(** * SUPERSTONK-TRADER: the DD library autopilot (dd_library_autopilot.py)

    A shallow embedding of the crawl frontier and ingestion engine:
    the URL helpers, the SQLite tables with their insert-if-absent
    operations, the three pipeline phases and [main].

    Modelling conventions.
    - A Python [str] is a Rocq [string], one [ascii] per code point, so
      the model covers the code points below 256.
    - A Python [int] is a [Z]; the floats of [time.time()] and of
      [--max-minutes] are read as whole numbers of seconds.
    - The tables are lists of rows in rowid order; a PRIMARY KEY is
      enforced by the inserting operation, as SQLite does.
    - The clock, the uuid generator, Python's [urlparse] and the remote
      content source are the environment [Env]; every interaction with
      it is numbered by the [tick] of the world.
    - Logging and [time.sleep] leave the modelled state untouched and
      are omitted; the operations of the store do not fail on their own
      (no I/O error), so an exception is either raised by the remote
      source or by a constraint of the schema. *)

From Stdlib Require Import Bool Arith ZArith Lia List Ascii String.
From Stdlib Require Import Relation_Operators Wellfounded Lexicographic_Product.
From Stdlib Require Import Permutation.
Import ListNotations.

Local Open Scope Z_scope.
Local Open Scope list_scope.
Local Open Scope string_scope.

(* ================================================================== *)
(** ** Python string operations *)
(* ================================================================== *)

(** [str.isspace] on one code point below 256: TAB..CR, FS..US, space,
    NEL and NBSP.  This is also the regex class [\s] of a str pattern. *)
Definition is_space (c : ascii) : bool :=
  let n := nat_of_ascii c in
  ((9 <=? n) && (n <=? 13) || (28 <=? n) && (n <=? 32)
   || (n =? 133) || (n =? 160))%nat.

(** [s.startswith(p)]. *)
Fixpoint startswith (p s : string) : bool :=
  match p with
  | EmptyString => true
  | String a p' =>
      match s with
      | EmptyString => false
      | String b s' => Ascii.eqb a b && startswith p' s'
      end
  end.

(** [p in s]. *)
Fixpoint contains (p s : string) : bool :=
  startswith p s ||
  match s with
  | EmptyString => false
  | String _ t => contains p t
  end.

================================

Select every line in the material above where the string "match" occurs, and copy it.

  match p with
      match s with
  match s with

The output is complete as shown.